Returning to the old sod after a Tuscan summer is never that easy, but Giovanni Morelli was cheered to find a few bargains in one of our favourite discount supermarkets.
‘Wine is wonderful stuff. But so many people are put off by the snobbery of it’. — John Cleese.
Coming back to Ireland after a long hot summer in Tuscany was not easy. The happy faces of grandchildren helped, but it is difficult to get used to grey skies and I really miss the warm sun on my back.
It was a warm summer in Tuscany. Most days were 300C and the nights were warm. We were not complaining, but the farmers were. It hadn’t rained in Tuscany for about four months so things were really dry. Vines like warm days but cool evenings.
Shortly before we left Tuscany, the weather changed. The evenings became cooler and there were a couple of very wet days. When it rains there, it really rains!
I hate wine snobs. The interesting thing about wine is that you can often find bargains and this has never been as true as in the past year or two. A number of things have happened. We are all familiar, unfortunately, with the worldwide recession and this has provoked a wine glut. Coupled with this is the apparent collapse of the Chinese market.
The prices paid for Bordeaux have fallen spectacularly in the past year.
According to Matthew Stevenson, the average price paid for a bottle of wine now in China is about €25. Apparently it had been the custom to give gifts of very expensive wine in return for contracts etc, but this is now frowned upon.
For those of you who have not been affected by the depression, the news from Château Lafite is good. The owner, Frédéric Engerer, one of the richest men in France, has decided that too much Château Lafite is being consumed too young. So he will no longer be selling wine en primeur (buy from the barrel and pay when it is bottled and shipped) but keeping it in his cellar under ideal conditions. He will release it when it is ready for consumption, 12-15 years later.

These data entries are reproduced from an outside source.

(** X14: Main exits with status 0 exactly when Execute succeeds, with 2
    exactly when a go flag clashes with help or parsing fails under
    ExitOnError, and with 255 otherwise.  After Execute's interaction it
    adds the runtime's panic report and exit 2 on the clash, klog's fatal
    line and exit 255 on any other returned error, and nothing else; a
    nonzero status is the last event of the process. *)
Theorem Main_exit_status (PD : string -> option Z) (csv : string -> option (list string))
    (gf : list goflag) (eh : ErrorHandling) (w : World) :
  let c := exit_code (snd (Main PD csv gf eh w)) in
  (c = 0 <-> snd (run (Execute PD csv gf eh w) NewDefaultTester) = Ok tt) /\
  (c = 2 <-> existsb clashes_with_help gf = true \/
             (eh = ExitOnError /\ exists ps e,
                parseArgs PD csv gf (os_Args w) (mkPstate NewDefaultTester false false) = (ps, Some e))) /\
  (c = 0 \/ c = 2 \/ c = 255) /\
  trace (fst (Main PD csv gf eh w)) =
    (trace (fst (run (Execute PD csv gf eh w) NewDefaultTester)) ++
     match snd (Main PD csv gf eh w) with
     | MainPanic => [EvPanic; EvExit 2]
     | MainFatal e => [EvFatal e; EvExit 255]
     | _ => []
     end)%list /\
  (c <> 0 -> exists pre, trace (fst (Main PD csv gf eh w)) = (pre ++ [EvExit c])%list).
Proof.
  rewrite <- help_redefined_clash.
  unfold Main, run.
  pose proof (Execute_errors PD csv gf eh w NewDefaultTester []) as EE.
  destruct (Execute PD csv gf eh w (mkSt NewDefaultTester [])) as [s r] eqn:Ex.
  cbn [snd fst] in *.
  assert (Hr2 : help_redefined gf = true -> r = Err ErrFlagRedefined).
  { intro Hr. rewrite Execute_unfold, Hr in Ex. injection Ex as _ <-. reflexivity. }
  assert (Hp2 : forall ps e, help_redefined gf = false ->
                parseArgs PD csv gf (os_Args w) (mkPstate NewDefaultTester false false) = (ps, Some e) ->
                r = Err (match eh with ContinueOnError => ErrParseFlags e | ExitOnError => ErrExit 2 end)).
  { intros ps e Hr Hp. rewrite Execute_unfold, Hr, Hp in Ex. destruct eh; injection Ex as _ <-; reflexivity. }
  assert (Hx : forall ps e, help_redefined gf = false -> eh = ExitOnError ->
                parseArgs PD csv gf (os_Args w) (mkPstate NewDefaultTester false false) = (ps, Some e) ->
                trace s = [EvPrintError e; EvExit 2]).
  { intros ps e Hr -> Hp. rewrite Execute_unfold, Hr, Hp in Ex. injection Ex as <- _. reflexivity. }
  destruct r as [[]|e].
  - cbn. rewrite app_nil_r.
    split; [split; reflexivity|].
    split; [|split; [left; reflexivity | split; [reflexivity | intro C; exfalso; apply C; reflexivity]]].
    split; [discriminate|]. intros [Hr|(-> & ps & e & Hp)].
    + discriminate (Hr2 Hr).
    + destruct (help_redefined gf) eqn:Hr; [discriminate (Hr2 eq_refl)|].
      discriminate (Hp2 ps e eq_refl Hp).
  - destruct (EE e eq_refl) as [[Hr ->]|[(Hr & ps & pe & Hp & ->)|(Hr & [[m ->]|Ht])]].
    + cbn. split; [split; discriminate|]. split; [split; [intros _; left; exact Hr | reflexivity]|].
      split; [right; left; reflexivity | split; [reflexivity | ends_exit]].
    + destruct eh; cbn.
      * split; [split; discriminate|].
        split; [|split; [right; right; reflexivity | split; [reflexivity | ends_exit]]].
        split; [discriminate|]. intros [H|[H _]]; [congruence | discriminate H].
      * rewrite app_nil_r. split; [split; discriminate|].
        split; [|split; [right; left; reflexivity | split; [reflexivity|]]].
        -- split; [intros _; right; split; [reflexivity | exists ps, pe; exact Hp] | reflexivity].
        -- intros _. exists [EvPrintError pe]. exact (Hx ps pe Hr eq_refl Hp).
    + cbn. split; [split; discriminate|].
      split; [|split; [right; right; reflexivity | split; [reflexivity | ends_exit]]].
      split; [discriminate|]. intros [H|(-> & ps & pe & Hp)]; [congruence|].
      discriminate (Hp2 ps pe Hr Hp).
    + destruct e; try discriminate Ht; cbn;
      (split; [split; discriminate|]);
      (split; [|split; [right; right; reflexivity | split; [reflexivity | ends_exit]]]);
      (split; [discriminate|]); intros [H|(-> & ps & pe & Hp)]; try congruence;
      discriminate (Hp2 ps pe Hr Hp).
Qed.

(** X15: for each of the eight tester flags, --name value parses exactly
    like --name=value, whatever the value (even one starting with '-'). *)
Theorem parseArgs_separate_value (PD : string -> option Z) (csv : string -> option (list string))
    (gf : list goflag) (n v : string) (rest : list string) (ps : pstate) :
  In n ["flake-attempts"; "ginkgo-args"; "parallel"; "skip-regex"; "focus-regex";
        "timeout"; "env"; "repo"] ->
  parseArgs PD csv gf (("--" ++ n) :: v :: rest) ps
  = parseArgs PD csv gf (("--" ++ n ++ "=" ++ v) :: rest) ps.
Proof.
  intro Hn.
  repeat (destruct Hn as [<-|Hn]; [cbn -[set_flag]; rewrite string_of_list_ascii_of_string; reflexivity|]).
  destruct Hn.
Qed.

Lemma parseArgs_env_step (PD : string -> option Z) (csv : string -> option (list string))
    (gf : list goflag) (v : string) (l : list string) (rest : list string) (ps : pstate) :
  csv v = Some l ->
  parseArgs PD csv gf (("--env=" ++ v) :: rest) ps
  = parseArgs PD csv gf rest
      (mkPstate (set_Env (if penv_changed ps then Env (ptester ps) ++ l else l) (ptester ps))
                (phelp ps) true).
Proof.
  intro Hv. cbn [parseArgs]. cbn -[set_value parseArgs]. rewrite string_of_list_ascii_of_string.
  unfold set_flag. cbn [set_value flag_target_of]. rewrite Hv. reflexivity.
Qed.

(** X16: repeated --env flags accumulate: the values' lists are
    concatenated in order, and the first occurrence drops the value Env
    held before parsing. *)
Theorem parseArgs_env_accumulates (PD : string -> option Z) (csv : string -> option (list string))
    (gf : list goflag) (vs : list string) (ls : list (list string)) (ps : pstate) :
  vs <> [] -> map csv vs = map Some ls ->
  parseArgs PD csv gf (map (fun v => "--env=" ++ v) vs) ps
  = (mkPstate (set_Env ((if penv_changed ps then Env (ptester ps) else []) ++ concat ls)
                       (ptester ps)) (phelp ps) true, None).
Proof.
  revert ls ps. induction vs as [|v vs IH]; intros ls ps Hne Hm; [contradiction|].
  destruct ls as [|l ls]; [discriminate Hm|]. injection Hm as Hv Hm.
  cbn [map]. rewrite (parseArgs_env_step PD csv gf v l _ ps Hv).
  destruct vs as [|v' vs'].
  - destruct ls; [|discriminate Hm]. cbn. rewrite app_nil_r.
    destruct ps as [[] h c]; destruct c; reflexivity.
  - rewrite (IH ls); [|discriminate|exact Hm]. cbn [concat penv_changed ptester phelp].
    destruct ps as [[] h c]; destruct c; cbn; rewrite ?app_assoc; reflexivity.
Qed.

(** X17: repeated --ginkgo-args flags do not accumulate: the last one
    wins. *)
Theorem parseArgs_ginkgo_args_last (PD : string -> option Z) (csv : string -> option (list string))
    (gf : list goflag) (vs : list string) (ps : pstate) :
  vs <> [] ->
  parseArgs PD csv gf (map (fun v => "--ginkgo-args=" ++ v) vs) ps
  = (with_tester ps (set_GinkgoArgs (last vs "")), None).
Proof.
  revert ps. induction vs as [|v vs IH]; intros ps Hne; [contradiction|].
  cbn [map parseArgs]. cbn -[parseArgs map last]. rewrite string_of_list_ascii_of_string.
  destruct vs as [|v' vs'].
  - reflexivity.
  - rewrite IH by discriminate. destruct ps as [[] h c]; reflexivity.
Qed.

Lemma fmtFrac_aux_whole (p : nat) (k : Z) :
  fmtFrac_aux p (k * 10 ^ Z.of_nat p) false "" = (false, "", k).
Proof.
  revert k. induction p as [|p IH]; intro k.
  - cbn. f_equal. lia.
  - cbn [fmtFrac_aux].
    replace (k * 10 ^ Z.of_nat (S p)) with ((k * 10 ^ Z.of_nat p) * 10)
      by (rewrite Nat2Z.inj_succ, Z.pow_succ_r by lia; ring).
    rewrite Z.mod_mul, Z.div_mul by lia. cbn [Z.eqb negb orb]. apply IH.
Qed.

Lemma Duration_String_hours (n : Z) :
  0 < n -> Duration_String (n * Hour) = Itoa n ++ "h0m0s".
Proof.
  intro Hn. unfold Duration_String.
  replace (Z.abs (n * Hour)) with ((n * 3600) * 10 ^ Z.of_nat 9)
    by (unfold Hour, Minute, Second, Millisecond, Microsecond, Nanosecond; cbn; lia).
  replace ((n * 3600) * 10 ^ Z.of_nat 9 <? Second) with false
    by (symmetry; apply Z.ltb_ge; unfold Second, Millisecond, Microsecond, Nanosecond; cbn; lia).
  unfold fmtFrac. rewrite fmtFrac_aux_whole.
  replace ((n * 3600) mod 60) with 0 by (symmetry; replace (n * 3600) with ((n * 60) * 60) by ring;
                                         apply Z.mod_mul; lia).
  replace (n * 3600 / 60) with (n * 60) by (replace (n * 3600) with ((n * 60) * 60) by ring;
                                           symmetry; apply Z.div_mul; lia).
  replace (0 <? n * 60) with true by (symmetry; apply Z.ltb_lt; lia).
  rewrite Z.mod_mul, Z.div_mul by lia.
  replace (0 <? n) with true by (symmetry; apply Z.ltb_lt; lia).
  replace (n * Hour <? 0) with false
    by (symmetry; apply Z.ltb_ge; unfold Hour, Minute, Second, Millisecond, Microsecond, Nanosecond; lia).
  unfold Itoa. replace (n <? 0) with false by (symmetry; apply Z.ltb_ge; lia).
  reflexivity.
Qed.

Lemma last_app_cons {A} (l1 l2 : list A) (a d : A) :
  last (app l1 (a :: l2)) d = last (a :: l2) d.
Proof.
  induction l1 as [|b l1 IH]; [reflexivity|].
  cbn [app]. rewrite <- IH. destruct (app l1 (a :: l2)) eqn:E; [destruct l1; discriminate|reflexivity].
Qed.

(** X18: a timeout of n whole hours (n > 0) reaches ginkgo as the last
    argument --ginkgo.timeout=<n>h0m0s. *)
Theorem Test_timeout_hours (w : World) (t : Tester) (n : Z)
    (name : string) (args env : list string) :
  0 < n -> Timeout t = n * Hour ->
  In (EvRun name args env) (trace (fst (run (Test w) t))) ->
  last args "" = "--ginkgo.timeout=" ++ Itoa n ++ "h0m0s".
Proof.
  intros Hn Ht Hin.
  destruct (Test_run_event w t name args env Hin) as (_ & _ & kc & ws & _ & _ & _ & _ & ->).
  unfold spec_ginkgo_args. rewrite last_app_cons. cbn [last].
  rewrite Ht, Duration_String_hours by exact Hn. reflexivity.
Qed.

Lemma digit_char_props (d : Z) :
  0 <= d < 10 ->
  digit_value (digit_char d) = Some d /\ (digit_char d =? "_")%char = false /\
  (digit_char d =? "+")%char = false /\ (digit_char d =? "-")%char = false /\
  ((digit_char d =? "0")%char = true <-> d = 0).
Proof.
  intro H.
  assert (d = 0 \/ d = 1 \/ d = 2 \/ d = 3 \/ d = 4 \/ d = 5 \/ d = 6 \/ d = 7 \/ d = 8 \/ d = 9)
    as Hd by lia.
  repeat (destruct Hd as [->|Hd]; [repeat split; try reflexivity; try discriminate; try lia|]);
  subst; repeat split; try reflexivity; try discriminate; lia.
Qed.

(** The digits utoa_aux prepends, read back by the digit loop of ParseUint. *)
Lemma utoa_aux_digits (f : nat) :
  forall n acc a u, 0 <= n < 10 ^ Z.of_nat f -> 0 <= a ->
  exists k, 0 <= k /\
  parse_digits 10 (list_ascii_of_string (utoa_aux f n acc)) a u
  = parse_digits 10 (list_ascii_of_string acc) (a * 10 ^ k + n) u.
Proof.
  induction f as [|f IH]; intros n acc a u Hn Ha.
  - cbn in Hn. exists 0. split; [lia|]. replace n with 0 by lia. cbn. f_equal. lia.
  - cbn [utoa_aux].
    assert (Hm : 0 <= n mod 10 < 10) by (apply Z.mod_pos_bound; lia).
    destruct (digit_char_props (n mod 10) Hm) as (Hv & Hu & _).
    destruct (n <? 10) eqn:Hlt.
    + apply Z.ltb_lt in Hlt. exists 1. split; [lia|].
      cbn [list_ascii_of_string parse_digits]. rewrite Hu, Hv.
      replace (10 <=? n mod 10) with false by (symmetry; apply Z.leb_gt; lia).
      rewrite Z.mod_small by lia. f_equal; lia.
    + apply Z.ltb_ge in Hlt.
      assert (Hq : 0 <= n / 10 < 10 ^ Z.of_nat f).
      { split; [apply Z.div_pos; lia|].
        apply Z.div_lt_upper_bound; [lia|].
        rewrite Nat2Z.inj_succ, Z.pow_succ_r in Hn by lia. lia. }
      destruct (IH (n / 10) (String (digit_char (n mod 10)) acc) a u Hq Ha) as (k & Hk & E).
      exists (k + 1). split; [lia|]. rewrite E.
      cbn [list_ascii_of_string parse_digits]. rewrite Hu, Hv.
      replace (10 <=? n mod 10) with false by (symmetry; apply Z.leb_gt; lia).
      f_equal. rewrite Z.pow_add_r by lia.
      pose proof (Z.div_mod n 10 ltac:(lia)). lia.
Qed.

So senior counsels and gynaecologists will not have to worry about storage any more. Just simply stay alive and wealthy for another 15 years or so and you can then buy and drink Château Lafite.
I can’t really believe that Monsieur Engerer is worried about his wine being consumed too young, but when he says (as quoted by James Molesworth and Suzanne Mustacich in the Wine Spectator): “In the first 10-15 years, the wine is travelling so much through the distribution system and secondary market.
“If you buy and open a ’95 Latour now, and take that risk, and it doesn’t show well because of how it was stored, you blame it on us in the end.” This sounds to me like a much more genuine reason!
However, all may not be as it seems in Burgundy. The two Directors, Armand and Louis Cottin, from the very famous Négociant Labouré-Roi vin Nuits-Saint-Georges were questioned in June this year by the police in Dijon about possible fraud involving up to half-a-million bottles of wine.
Accusations included topping up first-class wine with cheap supermarket wine, and swapping of labels. Whatever the outcome, it certainly will not enhance the reputation of Burgundy.
But not all the news is bad. A compound called piceatannol, a metabolite of resveratrol, blocks the formation of fat cells under laboratory conditions. As you have probably noticed, there is an additional hydrogen and oxygen molecule on piceatannol, which gives it a longer half-life. Long known for its putative antitumour and antioxidant activities, piceatannol, however, is a long way from solving our obesity problems.
The leading author in the Journal of Biological Chemistry, Kee-Hong Kim, said: “More studies in animals and humans are needed in the future to appreciate the claim that a red wine compound might be a fat-cell zapper.” Anyway it doesn’t sound as if it is bad for you!
I started off talking about snobs. Well, the two best values in Ireland at present are the 2011 Côtes du Rhône Villages, which at €5.99 is a steal, and the Cava, Arestel, at €7.99 likewise. Both are available from Lidl.